Describe the craziest or most fun story you have written.
Going back 25 years earlier, one of the most unusual assignments I’ve ever had was driving through a torrential rainstorm from London to a remote village in Wales—the village pub, and everything you can imagine—to purchase a spy photo of an upcoming vehicle. The photo and my notes led to the cover story for that issue of Autocar.
I’ve been a participant or contributor to various pieces of buff-book hijinks over the years, like the first Battle of the Beaters, which became a sort of series for Car and Driver.
What story or stories are you most proud of?
I’ve been told more than once that I think like an engineer but don’t communicate like one, so they tend to be stories that put that talent to good use. On a micro level, it’s the stories that expose a detail or twist that nobody’s picked up on. Some of the early reporting I did on why the Porsche Taycan’s shift to 800 volts was so important is a great example. Or digging into the story behind the Mustang Mach-E and discovering that it started as a very different project.
On a macro level, I’m proud when I can reach mainstream readers with something I’ve been digging into—like breaking out the differences between the EV tax credit proposals on Capitol Hill.
What elements or characteristics do you look for in a story?
I love my job because I get to research and learn, and then apply some context to what I’ve learned. Starting with the lede, and crafting a story out of it isn’t usually journalism, but stopping to consider it while you’re still at the research stage is smart journalism.
What I’ve learned over time is that it’s my job to ask the questions I *think* I already know the answers to, and listen without interrupting—and often that results in the best details and, sometimes, the scoop or unexpected twist.
When you can free yourself of the “You think it’s A, but it’s B” rut, your stories will get better. Really.
How long have you been in journalism and how did you get started?
My start was 26 years ago, when I went to the Car and Driver offices in Ann Arbor and soon after became a road warrior (intern) who started making small contributions to the magazine, and then the year after, when I was a lowly reporter at Autocar. Directly after that, with a stint at Automobile Magazine, led by David E. Davis and Jean Jennings, it all clicked.
I had zero training as a journalist when I started and was nearly done with what I considered a pre-law program, including a degree in applied physics. I hadn’t been part of the high-school newspaper, and I thought that good writing was just something you needed to have in whatever field you chose. My idea of journalists was in the mold of Woodward & Bernstein or Mike Wallace, the hard-edged investigator type. It didn’t occur to me that some form of journalism was the basis for the piles of magazines I consumed about science and technology and cars.

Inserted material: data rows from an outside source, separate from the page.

(** * UsdTransform3dMayaXformStack: the Maya transform stack over USD xformOps

    A shallow embedding of lib/mayaUsd/ufe/UsdTransform3dMayaXformStack.cpp.
    C++ exceptions, and the fatal end of a call through a null converter,
    are carried by [Result]; the USD prim the stack is bound to is an
    explicit record that every function reads or returns. *)

From Stdlib Require Import String List Bool Arith Lia Sorted.
From stdpp Require Import base option list strings gmap.

Local Open Scope string_scope.

(** ** Exceptions *)

Inductive Exception :=
| RuntimeError (what : string)   (* std::runtime_error *)
| OutOfRange                     (* std::out_of_range, thrown by [at] *)
| UnsupportedEncoding.           (* the call of a null converter: fatal, see [callFromAttr] *)

Inductive Result (A : Type) :=
| Ok (a : A)
| Throw (e : Exception).
Arguments Ok {A} a.
Arguments Throw {A} e.

Definition returns {A} (r : Result A) : bool :=
  match r with Ok _ => true | Throw _ => false end.

(** ** Canonical stack positions *)

(** Modelled from the spec: the header UsdTransform3dMayaXformStack.h that
    declares the enumeration OpNdx is not part of the sources.  Spec sections
    1 and 3 give its thirteen slots and their order, which is the required
    authoring order. *)
Inductive OpNdx :=
| NdxTranslate
| NdxPivot
| NdxRotatePivotTranslate
| NdxRotatePivot
| NdxRotate
| NdxRotateAxis
| NdxRotatePivotInverse
| NdxScalePivotTranslate
| NdxScalePivot
| NdxShear
| NdxScale
| NdxScalePivotInverse
| NdxPivotInverse.

Definition ndxValue (n : OpNdx) : nat :=
  match n with
  | NdxTranslate => 0
  | NdxPivot => 1
  | NdxRotatePivotTranslate => 2
  | NdxRotatePivot => 3
  | NdxRotate => 4
  | NdxRotateAxis => 5
  | NdxRotatePivotInverse => 6
  | NdxScalePivotTranslate => 7
  | NdxScalePivot => 8
  | NdxShear => 9
  | NdxScale => 10
  | NdxScalePivotInverse => 11
  | NdxPivotInverse => 12
  end.

Definition allOpNdx : list OpNdx :=
  [ NdxTranslate; NdxPivot; NdxRotatePivotTranslate; NdxRotatePivot; NdxRotate;
    NdxRotateAxis; NdxRotatePivotInverse; NdxScalePivotTranslate; NdxScalePivot;
    NdxShear; NdxScale; NdxScalePivotInverse; NdxPivotInverse ].

Definition ndx_eqb (a b : OpNdx) : bool := Nat.eqb (ndxValue a) (ndxValue b).
Definition ndx_ltb (a b : OpNdx) : bool := Nat.ltb (ndxValue a) (ndxValue b).

(** ** Associative tables built from an initialiser list *)

Fixpoint table_find {K V : Type} (eqb : K -> K -> bool) (k : K)
    (entries : list (K * V)) : option V :=
  match entries with
  | [] => None
  | (k', v) :: rest => if eqb k' k then Some v else table_find eqb k rest
  end.

(** [unordered_map::at]: the mapped value, or std::out_of_range. *)
Definition table_at {K V : Type} (eqb : K -> K -> bool) (k : K)
    (entries : list (K * V)) : Result V :=
  match table_find eqb k entries with
  | Some v => Ok v
  | None => Throw OutOfRange
  end.

(** ** gOpNameToNdx *)

Definition gOpNameToNdx : list (string * OpNdx) :=
  [ ("xformOp:translate", NdxTranslate);
    ("xformOp:translate:pivot", NdxPivot);
    ("xformOp:translate:rotatePivotTranslate", NdxRotatePivotTranslate);
    ("xformOp:translate:rotatePivot", NdxRotatePivot);
    ("xformOp:rotateX", NdxRotate);
    ("xformOp:rotateY", NdxRotate);
    ("xformOp:rotateZ", NdxRotate);
    ("xformOp:rotateXYZ", NdxRotate);
    ("xformOp:rotateXZY", NdxRotate);
    ("xformOp:rotateYXZ", NdxRotate);
    ("xformOp:rotateYZX", NdxRotate);
    ("xformOp:rotateZXY", NdxRotate);
    ("xformOp:rotateZYX", NdxRotate);
    ("xformOp:orient", NdxRotate);
    ("xformOp:rotateXYZ:rotateAxis", NdxRotateAxis);
    ("!invert!xformOp:translate:rotatePivot", NdxRotatePivotInverse);
    ("xformOp:translate:scalePivotTranslate", NdxScalePivotTranslate);
    ("xformOp:translate:scalePivot", NdxScalePivot);
    ("xformOp:transform:shear", NdxShear);
    ("xformOp:scale", NdxScale);
    ("!invert!xformOp:translate:scalePivot", NdxScalePivotInverse);
    ("!invert!xformOp:translate:pivot", NdxPivotInverse) ].

Definition gOpNameToNdx_find (name : string) : option OpNdx :=
  table_find String.eqb name gOpNameToNdx.

Definition gOpNameToNdx_at (name : string) : Result OpNdx :=
  table_at String.eqb name gOpNameToNdx.

(** ** Transform ops

    A UsdGeomXformOp is a handle on an attribute of the prim together with
    the inverse flag.  [GetName] is the name of the attribute; [GetOpName]
    is the name as it stands in xformOpOrder, which carries the prefix
    "!invert!" for an inverse op. *)

Record UsdGeomXformOp := mkXformOp {
  opAttrName : string;
  opIsInverse : bool
}.

Definition GetName (op : UsdGeomXformOp) : string := opAttrName op.

Definition GetOpName (op : UsdGeomXformOp) : string :=
  if opIsInverse op then "!invert!" ++ opAttrName op else opAttrName op.

Definition op_eqb (a b : UsdGeomXformOp) : bool :=
  String.eqb (opAttrName a) (opAttrName b) && Bool.eqb (opIsInverse a) (opIsInverse b).

(** The static UsdGeomXformOp::GetOpName(opType, opSuffix). *)
Inductive XformOpType := TypeTranslate | TypeScale | TypeRotateXYZ.

Definition opTypeToken (t : XformOpType) : string :=
  match t with
  | TypeTranslate => "translate"
  | TypeScale => "scale"
  | TypeRotateXYZ => "rotateXYZ"
  end.

Definition GetOpNameOf (t : XformOpType) (opSuffix : string) : string :=
  if String.eqb opSuffix "" then "xformOp:" ++ opTypeToken t
  else "xformOp:" ++ opTypeToken t ++ ":" ++ opSuffix.

(** ** std::map<OpNdx, UsdGeomXformOp>

    An ordered map: the entries are kept in strictly increasing key order,
    which is the order in which a range-for traverses the map. *)
Module OpMap.

Definition t := list (OpNdx * UsdGeomXformOp).

Definition empty : t := [].

(** [m[k] = v]: inserts the key or overwrites its value. *)
Fixpoint assign (k : OpNdx) (v : UsdGeomXformOp) (m : t) : t :=
  match m with
  | [] => [(k, v)]
  | (k', v') :: rest =>
      if ndx_ltb k k' then (k, v) :: m
      else if ndx_eqb k k' then (k, v) :: rest
      else (k', v') :: assign k v rest
  end.

Definition find (k : OpNdx) (m : t) : option UsdGeomXformOp :=
  table_find ndx_eqb k m.

Definition at_ (k : OpNdx) (m : t) : Result UsdGeomXformOp :=
  table_at ndx_eqb k m.

Definition keys (m : t) : list OpNdx := map fst m.
Definition values (m : t) : list UsdGeomXformOp := map snd m.

End OpMap.

(** The keys of the map as integers, in traversal order. *)
Definition keyValues (m : OpMap.t) : list nat :=
  List.map (fun e => ndxValue (fst e)) m.

(** The entry sits at the position its op name resolves to. *)
Definition entryResolved (e : OpNdx * UsdGeomXformOp) : Prop :=
  gOpNameToNdx_find (GetOpName (snd e)) = Some (fst e).

(** The loop shared by setXformOpOrder and getOrderedOps:
    [for (op : ops) { ndx = gOpNameToNdx.at(op.GetOpName()); orderedOps[ndx] = op; }] *)
Fixpoint fillOrderedOps (ops : list UsdGeomXformOp) (orderedOps : OpMap.t)
    : Result OpMap.t :=
  match ops with
  | [] => Ok orderedOps
  | op :: rest =>
      match gOpNameToNdx_at (GetOpName op) with
      | Throw e => Throw e
      | Ok ndx => fillOrderedOps rest (OpMap.assign ndx op orderedOps)
      end
  end.

(** ** The scene-graph store

    A transformable prim as the USD API shows it to this file: its
    attributes by name, the xformOpOrder entries, and the verdicts of the
    authoring layer.  A prim on which UsdGeomXformable is not valid has no
    xformOpOrder; it appears only as a kind of scene item, at the gate. *)

Inductive Precision := PrecisionDouble | PrecisionFloat | PrecisionHalf.

Definition precision_eqb (a b : Precision) : bool :=
  match a, b with
  | PrecisionDouble, PrecisionDouble => true
  | PrecisionFloat, PrecisionFloat => true
  | PrecisionHalf, PrecisionHalf => true
  | _, _ => false
  end.

(** Modelled from the spec: UsdUfe::isAttributeEditAllowed (usdUfe/ufe/Utils.h)
    is not part of the sources.  Spec section 6 gives it as the predicate
    [isEditable(attribute) -> (bool, reason)]; [attrEditError] is its verdict on
    the attribute: [None] when the edit is allowed, [Some reason] when not. *)
Record UsdAttribute (V : Type) := mkAttr {
  attrPrecision : Precision;
  attrValue : option V;          (* [HasValue] and [Get] *)
  attrEditError : option string
}.
Arguments mkAttr {V} _ _ _.
Arguments attrPrecision {V} _.
Arguments attrValue {V} _.
Arguments attrEditError {V} _.

Record UsdPrim (V : Type) := mkPrim {
  primAttrs : gmap string (UsdAttribute V);
  xformOpOrder : list UsdGeomXformOp;      (* the entries of xformOpOrder *)
  resetsXformStack : bool;
  xformOpOrderEditError : option string;   (* verdict on GetXformOpOrderAttr() *)
  primAuthorable : bool                    (* the edit target accepts new opinions *)
}.
Arguments mkPrim {V} _ _ _ _ _.
Arguments primAttrs {V} _.
Arguments xformOpOrder {V} _.
Arguments resetsXformStack {V} _.
Arguments xformOpOrderEditError {V} _.
Arguments primAuthorable {V} _.

Definition GetAttribute {V} (prim : UsdPrim V) (attrName : string)
    : option (UsdAttribute V) :=
  primAttrs prim !! attrName.

(** getUsdPrimAttribute: no lookup for the empty token. *)
Definition getUsdPrimAttribute {V} (prim : UsdPrim V) (attrName : string)
    : option (UsdAttribute V) :=
  if negb (String.eqb attrName "") then GetAttribute prim attrName else None.

Definition opHasAttr {V} (prim : UsdPrim V) (op : UsdGeomXformOp) : bool :=
  match GetAttribute prim (opAttrName op) with
  | Some _ => true
  | None => false
  end.

(** UsdGeomXformable::GetOrderedXformOps: the entries of xformOpOrder whose
    attribute exists on the prim, in order. *)
Definition GetOrderedXformOps {V} (prim : UsdPrim V) : list UsdGeomXformOp :=
  List.filter (opHasAttr prim) (xformOpOrder prim).

(** UsdGeomXformable::SetXformOpOrder: one write of the order attribute. *)
Definition SetXformOpOrder {V} (newOrder : list UsdGeomXformOp) (resets : bool)
    (prim : UsdPrim V) : bool * UsdPrim V :=
  if primAuthorable prim then
    (true, mkPrim (primAttrs prim) newOrder resets
                  (xformOpOrderEditError prim) (primAuthorable prim))
  else (false, prim).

That initial trajectory, allowing me to become a tech journalist and magazine editor, involved plenty of luck. Working under the likes of Csaba Csere, Steve Cropley, and David E. Davis allowed me to span continents, meet legends, and gain a perspective beyond my years.
Finish this sentence: If I am not reporting, I am …
Spending time with my five-year-old daughter.
Or probably doing something related to music, gardening, or home improvement otherwise.
What advice do you have for PR people that want to pitch you?
It’s your job to send out pitches sometimes, and I understand that this can be monotonous. But nothing is a bigger turnoff than receiving a pitch with another journalist’s name, an egregiously misspelled version of my name, or an outlet I haven’t written for in many years. I’ve noted each of these.
Any pet peeves with PR people?
Know the boundaries of how widely you can speak about the product or technology before you pitch, so that you can at the very least give a clear “no comment” otherwise. Asking tangential follow-up questions is my job, so at least be ready for the basics that answer the Who, What, When, Where, Why, and How.
Tell us a little about yourself (family, interests, hobbies, background, some fact about you that few people know, etc.)
I’m a Michigan native who’s lived in Portland, Oregon for 20+ years.
I once tried to fill a GM EV1 with gas, and it wasn’t that but spending some time with the Ford Ranger Electric that got me interested in EVs.